» What you should do
Here is the task for the records below: repeat exactly the lines from the one with "(name : bytes)" to the one with "#[export] Instance eta_settings", both included, and nothing else.

====== Records supplied

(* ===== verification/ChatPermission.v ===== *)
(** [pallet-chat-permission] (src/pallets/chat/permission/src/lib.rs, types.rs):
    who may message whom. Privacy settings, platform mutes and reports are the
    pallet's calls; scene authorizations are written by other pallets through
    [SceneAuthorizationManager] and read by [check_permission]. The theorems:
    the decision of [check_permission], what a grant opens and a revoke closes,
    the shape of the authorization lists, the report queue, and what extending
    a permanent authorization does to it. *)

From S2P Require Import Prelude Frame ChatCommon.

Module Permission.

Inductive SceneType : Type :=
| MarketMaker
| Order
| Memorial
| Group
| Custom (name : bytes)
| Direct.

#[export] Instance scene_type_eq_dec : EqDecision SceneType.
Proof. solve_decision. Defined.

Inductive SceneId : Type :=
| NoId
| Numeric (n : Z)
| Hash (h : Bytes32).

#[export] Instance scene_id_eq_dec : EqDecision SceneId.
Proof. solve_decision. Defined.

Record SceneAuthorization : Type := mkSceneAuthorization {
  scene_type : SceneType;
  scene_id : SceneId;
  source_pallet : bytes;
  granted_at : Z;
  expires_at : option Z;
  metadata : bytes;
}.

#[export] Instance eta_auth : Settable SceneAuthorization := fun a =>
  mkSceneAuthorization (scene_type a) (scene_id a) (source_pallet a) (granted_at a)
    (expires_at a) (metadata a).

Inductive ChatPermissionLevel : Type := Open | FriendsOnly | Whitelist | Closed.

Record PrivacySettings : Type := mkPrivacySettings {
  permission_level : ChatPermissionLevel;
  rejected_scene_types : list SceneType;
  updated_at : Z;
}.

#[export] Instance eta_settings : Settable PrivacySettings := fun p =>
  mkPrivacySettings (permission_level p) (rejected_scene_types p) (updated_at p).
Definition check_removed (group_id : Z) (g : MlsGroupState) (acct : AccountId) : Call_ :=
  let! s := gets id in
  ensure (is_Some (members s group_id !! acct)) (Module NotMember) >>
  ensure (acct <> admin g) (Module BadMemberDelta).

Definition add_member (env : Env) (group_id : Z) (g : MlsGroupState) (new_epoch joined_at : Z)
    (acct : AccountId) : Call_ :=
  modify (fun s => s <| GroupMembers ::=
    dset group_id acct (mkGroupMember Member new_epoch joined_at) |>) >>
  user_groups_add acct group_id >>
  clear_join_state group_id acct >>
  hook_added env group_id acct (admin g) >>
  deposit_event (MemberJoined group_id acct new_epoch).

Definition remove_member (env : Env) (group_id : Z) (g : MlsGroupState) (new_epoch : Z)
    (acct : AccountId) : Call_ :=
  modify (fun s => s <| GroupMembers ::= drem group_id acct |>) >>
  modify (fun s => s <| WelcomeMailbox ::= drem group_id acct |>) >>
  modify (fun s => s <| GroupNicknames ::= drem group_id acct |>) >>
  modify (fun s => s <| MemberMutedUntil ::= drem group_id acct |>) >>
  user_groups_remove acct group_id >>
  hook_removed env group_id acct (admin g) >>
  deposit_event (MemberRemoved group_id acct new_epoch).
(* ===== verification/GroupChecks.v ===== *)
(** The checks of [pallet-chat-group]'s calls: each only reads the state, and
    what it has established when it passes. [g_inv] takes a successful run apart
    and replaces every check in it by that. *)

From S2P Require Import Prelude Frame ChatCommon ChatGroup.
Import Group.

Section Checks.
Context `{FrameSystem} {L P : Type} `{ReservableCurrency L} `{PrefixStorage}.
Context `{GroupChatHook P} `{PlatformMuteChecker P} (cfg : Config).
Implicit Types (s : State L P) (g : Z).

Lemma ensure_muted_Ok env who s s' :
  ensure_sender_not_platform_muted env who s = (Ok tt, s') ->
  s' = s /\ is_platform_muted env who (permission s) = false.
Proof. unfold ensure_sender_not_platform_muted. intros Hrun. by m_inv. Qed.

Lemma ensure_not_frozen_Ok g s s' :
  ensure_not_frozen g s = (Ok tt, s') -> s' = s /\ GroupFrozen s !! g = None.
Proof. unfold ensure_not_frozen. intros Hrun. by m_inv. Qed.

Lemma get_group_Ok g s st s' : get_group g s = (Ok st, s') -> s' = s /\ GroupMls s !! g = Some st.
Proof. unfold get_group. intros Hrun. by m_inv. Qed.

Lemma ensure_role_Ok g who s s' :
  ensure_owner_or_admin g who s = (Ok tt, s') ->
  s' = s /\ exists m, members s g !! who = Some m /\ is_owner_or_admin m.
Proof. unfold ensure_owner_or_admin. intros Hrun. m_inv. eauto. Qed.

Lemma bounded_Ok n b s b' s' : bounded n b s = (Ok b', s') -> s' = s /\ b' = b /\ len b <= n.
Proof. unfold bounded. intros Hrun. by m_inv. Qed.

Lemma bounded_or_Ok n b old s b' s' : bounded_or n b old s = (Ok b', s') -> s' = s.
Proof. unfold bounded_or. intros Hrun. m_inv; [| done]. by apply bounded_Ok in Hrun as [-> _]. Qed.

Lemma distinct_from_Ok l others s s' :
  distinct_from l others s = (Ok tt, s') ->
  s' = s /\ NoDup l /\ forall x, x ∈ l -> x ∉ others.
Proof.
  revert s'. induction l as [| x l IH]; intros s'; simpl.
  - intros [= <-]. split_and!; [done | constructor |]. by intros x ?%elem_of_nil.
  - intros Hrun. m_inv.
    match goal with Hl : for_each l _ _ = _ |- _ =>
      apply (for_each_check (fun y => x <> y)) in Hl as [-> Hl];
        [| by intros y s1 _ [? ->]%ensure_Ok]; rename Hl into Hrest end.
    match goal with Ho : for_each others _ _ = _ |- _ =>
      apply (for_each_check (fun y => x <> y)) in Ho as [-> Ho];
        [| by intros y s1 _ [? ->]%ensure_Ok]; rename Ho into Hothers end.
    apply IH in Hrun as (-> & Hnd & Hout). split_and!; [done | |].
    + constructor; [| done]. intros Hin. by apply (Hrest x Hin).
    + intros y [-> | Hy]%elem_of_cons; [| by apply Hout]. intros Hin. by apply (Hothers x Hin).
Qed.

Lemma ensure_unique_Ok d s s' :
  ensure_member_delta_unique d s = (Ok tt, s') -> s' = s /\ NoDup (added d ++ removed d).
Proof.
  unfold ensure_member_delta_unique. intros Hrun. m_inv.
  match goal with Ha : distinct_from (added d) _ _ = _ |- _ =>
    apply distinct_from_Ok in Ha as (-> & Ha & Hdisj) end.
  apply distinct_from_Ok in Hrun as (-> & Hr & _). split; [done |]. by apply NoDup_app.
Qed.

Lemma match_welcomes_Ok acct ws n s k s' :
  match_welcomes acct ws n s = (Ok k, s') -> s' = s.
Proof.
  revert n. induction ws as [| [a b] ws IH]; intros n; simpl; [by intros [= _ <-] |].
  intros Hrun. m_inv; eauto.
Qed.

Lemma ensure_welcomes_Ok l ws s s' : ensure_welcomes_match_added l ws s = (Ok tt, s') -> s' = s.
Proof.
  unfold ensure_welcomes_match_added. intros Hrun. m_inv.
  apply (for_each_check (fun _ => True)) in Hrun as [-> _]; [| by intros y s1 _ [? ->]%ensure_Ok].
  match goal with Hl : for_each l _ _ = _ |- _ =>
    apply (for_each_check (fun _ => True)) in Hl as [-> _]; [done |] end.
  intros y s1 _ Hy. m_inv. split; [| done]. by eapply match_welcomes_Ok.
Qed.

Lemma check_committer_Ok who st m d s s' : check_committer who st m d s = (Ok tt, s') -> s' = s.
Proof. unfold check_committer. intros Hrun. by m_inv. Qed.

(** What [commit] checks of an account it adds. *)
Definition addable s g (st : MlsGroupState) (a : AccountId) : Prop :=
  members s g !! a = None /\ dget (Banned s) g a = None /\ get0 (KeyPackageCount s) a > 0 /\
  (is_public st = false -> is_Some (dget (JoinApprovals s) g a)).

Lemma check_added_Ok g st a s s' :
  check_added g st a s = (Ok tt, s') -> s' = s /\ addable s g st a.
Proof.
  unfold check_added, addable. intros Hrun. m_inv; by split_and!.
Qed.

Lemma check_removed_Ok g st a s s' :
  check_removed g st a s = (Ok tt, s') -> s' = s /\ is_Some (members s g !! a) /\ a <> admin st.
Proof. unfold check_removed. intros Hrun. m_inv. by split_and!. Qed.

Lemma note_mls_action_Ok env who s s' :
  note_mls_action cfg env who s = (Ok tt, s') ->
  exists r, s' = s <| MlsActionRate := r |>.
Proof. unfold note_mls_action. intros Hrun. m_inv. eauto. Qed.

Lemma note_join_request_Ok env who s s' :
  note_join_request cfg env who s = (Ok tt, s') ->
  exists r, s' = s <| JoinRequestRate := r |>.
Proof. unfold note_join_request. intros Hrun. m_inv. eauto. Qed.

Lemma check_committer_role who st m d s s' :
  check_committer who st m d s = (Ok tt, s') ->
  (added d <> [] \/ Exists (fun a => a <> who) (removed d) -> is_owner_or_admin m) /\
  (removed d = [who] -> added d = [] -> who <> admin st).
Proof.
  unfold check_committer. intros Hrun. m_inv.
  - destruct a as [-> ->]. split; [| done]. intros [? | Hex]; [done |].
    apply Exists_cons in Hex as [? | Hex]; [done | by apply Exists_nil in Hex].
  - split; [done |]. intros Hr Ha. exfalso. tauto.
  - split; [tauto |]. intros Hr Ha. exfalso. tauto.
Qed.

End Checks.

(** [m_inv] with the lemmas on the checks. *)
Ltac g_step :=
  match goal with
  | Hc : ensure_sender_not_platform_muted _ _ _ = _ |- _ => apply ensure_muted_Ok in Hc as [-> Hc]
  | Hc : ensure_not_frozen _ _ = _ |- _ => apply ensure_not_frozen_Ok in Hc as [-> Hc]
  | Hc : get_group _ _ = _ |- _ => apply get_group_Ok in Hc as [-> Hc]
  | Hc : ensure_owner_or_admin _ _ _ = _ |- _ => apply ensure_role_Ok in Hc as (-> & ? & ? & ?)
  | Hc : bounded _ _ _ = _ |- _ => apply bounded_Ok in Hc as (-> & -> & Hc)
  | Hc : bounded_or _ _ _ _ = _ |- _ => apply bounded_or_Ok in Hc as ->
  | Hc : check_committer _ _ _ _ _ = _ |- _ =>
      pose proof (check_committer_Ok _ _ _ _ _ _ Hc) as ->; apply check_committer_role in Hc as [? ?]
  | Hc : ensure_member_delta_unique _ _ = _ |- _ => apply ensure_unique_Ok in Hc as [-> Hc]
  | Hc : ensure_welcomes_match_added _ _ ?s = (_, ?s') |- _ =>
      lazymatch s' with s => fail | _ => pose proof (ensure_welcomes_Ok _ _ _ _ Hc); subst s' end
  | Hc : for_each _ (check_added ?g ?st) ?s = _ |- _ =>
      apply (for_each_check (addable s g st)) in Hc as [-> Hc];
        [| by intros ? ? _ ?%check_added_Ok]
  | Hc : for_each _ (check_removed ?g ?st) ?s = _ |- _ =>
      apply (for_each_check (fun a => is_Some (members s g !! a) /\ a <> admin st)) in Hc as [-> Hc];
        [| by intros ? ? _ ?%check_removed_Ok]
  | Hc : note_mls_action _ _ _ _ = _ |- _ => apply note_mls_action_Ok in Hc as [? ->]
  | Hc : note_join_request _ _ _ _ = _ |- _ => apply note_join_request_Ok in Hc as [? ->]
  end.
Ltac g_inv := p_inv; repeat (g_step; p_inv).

============

» Result
| Custom (name : bytes)
| Direct.

#[export] Instance scene_type_eq_dec : EqDecision SceneType.
Proof. solve_decision. Defined.

Inductive SceneId : Type :=
| NoId
| Numeric (n : Z)
| Hash (h : Bytes32).

#[export] Instance scene_id_eq_dec : EqDecision SceneId.
Proof. solve_decision. Defined.

Record SceneAuthorization : Type := mkSceneAuthorization {
  scene_type : SceneType;
  scene_id : SceneId;
  source_pallet : bytes;
  granted_at : Z;
  expires_at : option Z;
  metadata : bytes;
}.

#[export] Instance eta_auth : Settable SceneAuthorization := fun a =>
  mkSceneAuthorization (scene_type a) (scene_id a) (source_pallet a) (granted_at a)
    (expires_at a) (metadata a).

Inductive ChatPermissionLevel : Type := Open | FriendsOnly | Whitelist | Closed.

Record PrivacySettings : Type := mkPrivacySettings {
  permission_level : ChatPermissionLevel;
  rejected_scene_types : list SceneType;
  updated_at : Z;
}.

#[export] Instance eta_settings : Settable PrivacySettings := fun p =>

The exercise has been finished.